(** * The request-validation engine of koa-template

    A shallow embedding of [app/util/BaseValidator.js],
    [app/util/helper.js] and [validator/RegisterValidator.js]: JavaScript
    values and their properties, lodash's [_.get], [_.set] and [_.last]
    with the paths they parse, the exceptions the validator throws, the
    [Rule] / [RuleField] classes, member discovery over the prototype
    chain, and [BaseValidator.validate] / [BaseValidator.get]. *)

From Stdlib Require Import Ascii String QArith_base Qreduction Sorted.
From stdpp Require Import base strings pretty gmap list.

Local Open Scope string_scope.
Local Open Scope Z_scope.

(** ** JavaScript values *)

(** A JavaScript number: NaN, an infinity, or a finite number, held as the
    rational it is.  The two zeros are one: they are equal, falsy, and
    print alike. *)
Inductive number := NaN | Infinity (negative : bool) | Num (q : Q).
(** * claude-dashboard: usage records, period filter, aggregation, cost

    A shallow embedding of the data-transformation core of the dashboard
    (models.py, parser.py, calculator.py) and the properties its
    specification states about it.

    Python values are modelled as the program has them: [int] is [Z]
    (unbounded), [float] is the kernel's binary64 [float], [str] is the
    [string] of its UTF-8 bytes, a [dict] is an insertion-ordered
    association list, a [set] is a [gset].  Exceptions are values of [exn]
    carried by [result]; the wall clock read by [datetime.now()] is a
    component of the [World] threaded through [IO].

    What the program calls in Python's library and is not arithmetic is
    taken from outside, and the theorems hold whatever it does beyond what
    is stated of it: [str.lower] and [str.strip] (the class [Str.Unicode]),
    [json.loads], [datetime.fromisoformat] and the file system (parameters
    of the reader). *)

From Stdlib Require Import ZArith String Ascii List Floats.
From stdpp Require Import base option list strings gmap sorting.

Set Warnings "-inexact-float,-register-all".
Open Scope Z_scope.

(** ** Exceptions, and the monads that carry them *)

(** The exception classes the program can meet.  [JSONDecodeError] and
    [UnicodeDecodeError] derive from [ValueError]; [OSError] stands for
    itself and the classes derived from it ([IOError] is another name of
    it). *)
Inductive exn : Set :=
  | KeyError | ValueError | AttributeError | TypeError
  | OverflowError | ZeroDivisionError
  | JSONDecodeError | UnicodeDecodeError | RecursionError | MemoryError
  | OSError.

#[global] Instance exn_eq_dec : EqDecision exn.
Proof. solve_decision. Defined.

(** [isinstance(e, cls)]: what a handler [except cls] catches. *)
Definition is_a (cls e : exn) : bool :=
  match cls, e with
  | ValueError, (JSONDecodeError | UnicodeDecodeError) => true
  | _, _ => bool_decide (cls = e)
  end.

Inductive result (A : Type) : Type :=
  | Ok (a : A)
  | Raise (e : exn).
Arguments Ok {A} a.
Arguments Raise {A} e.

#[global] Instance result_ret : MRet result := λ A a, Ok a.
#[global] Instance result_bind : MBind result := λ A B f r,
  match r with Ok a => f a | Raise e => Raise e end.

Definition is_Ok {A} (r : result A) : Prop :=
  match r with Ok _ => True | Raise _ => False end.

(** ** Python [str] operations used by the program

    A [str] is a sequence of code points; it is held here as the bytes of
    its UTF-8 encoding.  In that encoding two strings are equal when their
    bytes are, and an ASCII word occurs in a string exactly where its
    bytes occur.

    [str.lower] and [str.strip] go by the Unicode character database:
    [lower] maps the Kelvin sign (U+212A) to "k", [strip] removes the
    no-break space (U+00A0).  They are taken from outside, as the class
    [Str.Unicode]; what is known of them is what they do on ASCII text,
    where [lower] maps the letters A-Z to a-z and leaves every other
    character alone, and [strip] removes the characters 9-13, 28-31 and
    the space from both ends. *)

Module Str.
(** X16.  [ESContract.get_next_expiry] never offers the trading class of
    the second week: the days to Friday are at most six, so the test
    [days_to_friday > 7] fails and every result carries the class "E1A",
    which is not the class "E1B" that [get_weekly_trading_class] and
    [ESOptionsManager.get_trading_class_for_date] return.  For a clock
    reading at least a week before the end of the calendar the method
    returns, and its date is a Friday: a week from today on a Friday from
    15:15 on, and the first Friday on or after today otherwise. *)
Theorem next_expiry_is_a_friday_of_class_E1A (now : instant) :
  (1 <= today now <= date_max - 7)%Z ->
  (exists friday,
      ESContract.get_next_expiry now = Some (friday, "E1A"%string)
      /\ weekday friday = 4%Z
      /\ (after_friday_cutoff now -> friday = (today now + 7)%Z)
      /\ (~ after_friday_cutoff now -> coming_friday (today now) friday))
  /\ (forall clock friday trading_class expiry_date,
         ESContract.get_next_expiry clock = Some (friday, trading_class) ->
         trading_class = "E1A"%string
         /\ ESOptionsManager.get_trading_class_for_date expiry_date
            <> Some trading_class).
Proof.
  intros Hd. split.
  - unfold ESContract.get_next_expiry. cbv zeta.
    rewrite coming_friday_in_range by (unfold date_max in *; lia).
    pose proof (coming_friday_exists (today now)) as Hf.
    pose proof (Z.mod_pos_bound (4 - weekday (today now)) 7 ltac:(lia)) as Hk.
    assert (Hlt : (7 <? (4 - weekday (today now)) mod 7)%Z = false)
      by (apply Z.ltb_ge; lia).
    rewrite Hlt.
    destruct ((weekday (today now) =? 4)%Z
              && ((15 <? now_hour now)%Z
                  || ((now_hour now =? 15)%Z && (15 <=? now_minute now)%Z)))
      eqn:Ec.
    + assert (Hcut : after_friday_cutoff now).
      { apply andb_prop in Ec. destruct Ec as [E1 E2]. apply Z.eqb_eq in E1.
        split; [exact E1 |]. apply orb_prop in E2. destruct E2 as [E2 | E2].
        - left. apply Z.ltb_lt, E2.
        - right. apply andb_prop in E2. destruct E2 as [E2 E3].
          apply Z.eqb_eq in E2. apply Z.leb_le in E3. split; assumption. }
      destruct Hcut as [Hw Hc]. rewrite Hw in *. change ((4 - 4) mod 7)%Z with 0%Z in *.
      rewrite Z.add_0_r in *.
      unfold date_plus_days.
      assert (H1 : (1 <=? today now + 7)%Z = true) by (apply Z.leb_le; lia).
      assert (H2 : (today now + 7 <=? date_max)%Z = true) by (apply Z.leb_le; lia).
      rewrite H1, H2. cbn [andb].
      exists (today now + 7)%Z. split; [reflexivity |]. split.
      * unfold weekday in *.
        pose proof (Z.div_mod (today now + 6) 7 ltac:(lia)).
        pose proof (Z.div_mod (today now + 7 + 6) 7 ltac:(lia)).
        pose proof (Z.mod_pos_bound (today now + 7 + 6) 7 ltac:(lia)).
        lia.
      * split; [reflexivity |]. intros Hn. exfalso. apply Hn. split; assumption.
    + exists (today now + (4 - weekday (today now)) mod 7)%Z.
      split; [reflexivity |]. split; [apply Hf |]. split.
      * intros [Hw Hc]. exfalso.
        apply Z.eqb_eq in Hw. rewrite Hw in Ec. cbn [andb] in Ec.
        apply orb_false_elim in Ec. destruct Ec as [E1 E2].
        apply Z.ltb_ge in E1. destruct Hc as [Hc | [Hc1 Hc2]]; [lia |].
        apply Z.eqb_eq in Hc1. apply Z.leb_le in Hc2.
        rewrite Hc1, Hc2 in E2. discriminate.
      * intros _. exact Hf.
  - intros clock friday trading_class expiry_date.
    unfold ESContract.get_next_expiry. cbv zeta.
    pose proof (Z.mod_pos_bound (4 - weekday (today clock)) 7 ltac:(lia)) as Hk.
    assert (Hlt : (7 <? (4 - weekday (today clock)) mod 7)%Z = false)
      by (apply Z.ltb_ge; lia).
    rewrite Hlt.
    destruct (date_plus_days (today clock) _) as [next_friday |]; [| discriminate].
    match goal with
    | |- context [if ?c then date_plus_days next_friday 7 else Some next_friday] =>
      destruct (if c then date_plus_days next_friday 7 else Some next_friday);
        [| discriminate]
    end.
    intros E. injection E as _ <-. split; [reflexivity |].
    unfold ESOptionsManager.get_trading_class_for_date,
      es_weeklies.get_weekly_trading_class. discriminate.
Qed.

Lemma next_expiry_is_a_friday_of_class_E1A_witness :
  let now := {| today := 739195; microseconds := 57600000000 |} in
  (exists friday,
      ESContract.get_next_expiry now = Some (friday, "E1A"%string)
      /\ weekday friday = 4%Z
      /\ (after_friday_cutoff now -> friday = (today now + 7)%Z)
      /\ (~ after_friday_cutoff now -> coming_friday (today now) friday))
  /\ (forall clock friday trading_class expiry_date,
         ESContract.get_next_expiry clock = Some (friday, trading_class) ->
         trading_class = "E1A"%string
         /\ ESOptionsManager.get_trading_class_for_date expiry_date
            <> Some trading_class).
Proof.
  cbv zeta. apply next_expiry_is_a_friday_of_class_E1A. unfold date_max. cbn. lia.
Defined.

Section ActiveContract.
Variable strptime_Ymd : string -> option Z.
Variable now : instant.

(** What the loop of [get_active_contract] has found after the details
    [seen]. *)
Let found (seen : list ContractDetails) (acc : option Future * option Z) : Prop :=
  match acc with
  | (Some c, Some days) =>
    exists pre d post,
      seen = pre ++ d :: post
      /\ contract d = c
      /\ days_to_expiry strptime_Ymd now d = Some days
      /\ (0 < days)%Z
      /\ (forall d' days', In d' pre ->
                           days_to_expiry strptime_Ymd now d' = Some days' ->
                           (0 < days')%Z -> (days < days')%Z)
      /\ (forall d' days', In d' post ->
                           days_to_expiry strptime_Ymd now d' = Some days' ->
                           (0 < days')%Z -> (days <= days')%Z)
  | (None, None) =>
    forall d days, In d seen ->
                   days_to_expiry strptime_Ymd now d = Some days -> (days <= 0)%Z
  | _ => False
  end.

Lemma nearest_step (seen : list ContractDetails) (acc : option Future * option Z)
      (d : ContractDetails) :
  found seen acc ->
  match days_to_expiry strptime_Ymd now d with
  | Some _ =>
    exists acc', ESContract.nearest strptime_Ymd now (Some acc) d = Some acc'
                 /\ found (seen ++ [d]) acc'
  | None => ESContract.nearest strptime_Ymd now (Some acc) d = None
  end.
Proof.
  intros Hf. unfold ESContract.nearest, days_to_expiry in *.
  destruct acc as [active min_days].
  destruct (strptime_Ymd (lastTradeDateOrContractMonth (contract d)))
    as [expiry |] eqn:Ep; [| reflexivity].
  set (days := days_until expiry now) in *.
  destruct active as [c |]; destruct min_days as [m |]; try contradiction.
  - destruct Hf as (pre & d0 & post & -> & Ec & Ed & Hpos & Hpre & Hpost).
    destruct (0 <? days)%Z eqn:E0; [destruct (days <? m)%Z eqn:E1 |]; cbn [andb].
    + apply Z.ltb_lt in E0, E1. eexists. split; [reflexivity |].
      exists (pre ++ d0 :: post), d, []. rewrite Ep. fold days.
      repeat split; try assumption.
      * intros d' days' Hin Hd' Hp'. apply in_app_or in Hin.
        destruct Hin as [Hin | [<- | Hin]].
        -- pose proof (Hpre d' days' Hin Hd' Hp'). lia.
        -- rewrite Ed in Hd'. injection Hd' as <-. exact E1.
        -- pose proof (Hpost d' days' Hin Hd' Hp'). lia.
      * intros d' days' [].
    + apply Z.ltb_lt in E0. apply Z.ltb_ge in E1. eexists. split; [reflexivity |].
      exists pre, d0, (post ++ [d]). rewrite <- app_assoc.
      repeat split; try assumption.
      intros d' days' Hin Hd' Hp'. apply in_app_or in Hin.
      destruct Hin as [Hin | [<- | []]].
      * exact (Hpost d' days' Hin Hd' Hp').
      * rewrite Ep in Hd'. injection Hd' as <-. exact E1.
    + apply Z.ltb_ge in E0. eexists. split; [reflexivity |].
      exists pre, d0, (post ++ [d]). rewrite <- app_assoc.
      repeat split; try assumption.
      intros d' days' Hin Hd' Hp'. apply in_app_or in Hin.
      destruct Hin as [Hin | [<- | []]].
      * exact (Hpost d' days' Hin Hd' Hp').
      * rewrite Ep in Hd'. injection Hd' as <-. fold days in Hp'. lia.
  - destruct (0 <? days)%Z eqn:E0; cbn [andb].
    + apply Z.ltb_lt in E0. eexists. split; [reflexivity |].
      exists seen, d, []. rewrite Ep. fold days.
      repeat split; try assumption.
      * intros d' days' Hin Hd' Hp'. pose proof (Hf d' days' Hin Hd'). lia.
      * intros d' days' [].
    + apply Z.ltb_ge in E0. eexists. split; [reflexivity |].
      intros d' days' Hin Hd'. apply in_app_or in Hin.
      destruct Hin as [Hin | [<- | []]].
      * exact (Hf d' days' Hin Hd').
      * rewrite Ep in Hd'. injection Hd' as <-. exact E0.
Qed.

Lemma nearest_raised (details : list ContractDetails) :
  fold_left (ESContract.nearest strptime_Ymd now) details None = None.
Proof. induction details as [| d rest IH]; [reflexivity | exact IH]. Qed.

Lemma nearest_fold (details seen : list ContractDetails)
      (acc : option Future * option Z) :
  found seen acc ->
  (Forall (fun d => days_to_expiry strptime_Ymd now d <> None) details ->
   exists acc',
     fold_left (ESContract.nearest strptime_Ymd now) details (Some acc) = Some acc'
     /\ found (seen ++ details) acc')
  /\ (Exists (fun d => days_to_expiry strptime_Ymd now d = None) details ->
      fold_left (ESContract.nearest strptime_Ymd now) details (Some acc) = None).
Proof.
  revert seen acc. induction details as [| d rest IH]; intros seen acc Hf.
  - split.
    + intros _. exists acc. rewrite app_nil_r. split; [reflexivity | exact Hf].
    + intros Hex. inversion Hex.
  - pose proof (nearest_step seen acc d Hf) as Hstep. cbn [fold_left].
    destruct (days_to_expiry strptime_Ymd now d) as [days |] eqn:Ed.
    + destruct Hstep as (acc1 & -> & Hf1).
      destruct (IH (seen ++ [d]) acc1 Hf1) as [Hall Hex].
      rewrite <- app_assoc in Hall. split.
      * intros HF. inversion HF; subst. apply Hall. assumption.
      * intros HE. inversion HE as [? ? Hd | ? ? Hr]; subst.
        -- congruence.
        -- apply Hex, Hr.
    + rewrite Hstep. split.
      * intros HF. inversion HF; subst. congruence.
      * intros _. apply nearest_raised.
Qed.

End ActiveContract.

(** X17.  [ESContract.get_active_contract] picks the nearest contract that
    has not expired.  When the gateway answers with contract details whose
    expiry dates all parse, the method returns the first contract of the
    list among those with the fewest whole days to expiry, counting only
    contracts with at least one whole day left; it returns [None] when no
    contract has a whole day left.  When one expiry date does not parse,
    the method returns [None], whatever the other contracts are. *)
Theorem active_contract_is_the_nearest
        (strptime_Ymd : string -> option Z) (ib : IB) (now : instant)
        (details : list ContractDetails) :
  reqContractDetails ib = Some details ->
  (Forall (fun d => days_to_expiry strptime_Ymd now d <> None) details ->
   match ESContract.get_active_contract strptime_Ymd ib now with
   | Some c =>
     exists pre d post days,
       details = pre ++ d :: post
       /\ contract d = c
       /\ days_to_expiry strptime_Ymd now d = Some days
       /\ (0 < days)%Z
       /\ (forall d' days', In d' pre ->
                            days_to_expiry strptime_Ymd now d' = Some days' ->
                            (0 < days')%Z -> (days < days')%Z)
       /\ (forall d' days', In d' post ->
                            days_to_expiry strptime_Ymd now d' = Some days' ->
                            (0 < days')%Z -> (days <= days')%Z)
   | None =>
     forall d days, In d details ->
                    days_to_expiry strptime_Ymd now d = Some days -> (days <= 0)%Z
   end)
  /\ (Exists (fun d => days_to_expiry strptime_Ymd now d = None) details ->
      ESContract.get_active_contract strptime_Ymd ib now = None).
Proof.
  intros Hreq. unfold ESContract.get_active_contract. rewrite Hreq.
  assert (H0 : forall d days, In d (@nil ContractDetails) ->
                              days_to_expiry strptime_Ymd now d = Some days ->
                              (days <= 0)%Z) by (intros d days []).
  destruct (nearest_fold strptime_Ymd now details [] (None, None) H0) as [Hall Hex].
  destruct details as [| d0 rest] eqn:Ed.
  - split; [intros _ d days [] | intros HE; inversion HE].
  - rewrite <- Ed in *. split.
    + intros HF. destruct (Hall HF) as ([active min_days] & -> & Hf).
      cbn [app] in Hf.
      destruct active as [c |]; destruct min_days as [m |]; try contradiction.
      * destruct Hf as (pre & d & post & E & Hrest). exists pre, d, post, m.
        split; [exact E | exact Hrest].
      * exact Hf.
    + intros HE. rewrite (Hex HE). reflexivity.
Qed.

━━━━━━━━━━

§ **YOUR ASSIGNMENT**: Check each line of the material for "returns". Copy the ones that have it.

§ **RESULT OF THIS TASK**:
    returns, and its date is a Friday: a week from today on a Friday from
    expiry dates all parse, the method returns the first contract of the
    contracts with at least one whole day left; it returns [None] when no
    the method returns [None], whatever the other contracts are. *)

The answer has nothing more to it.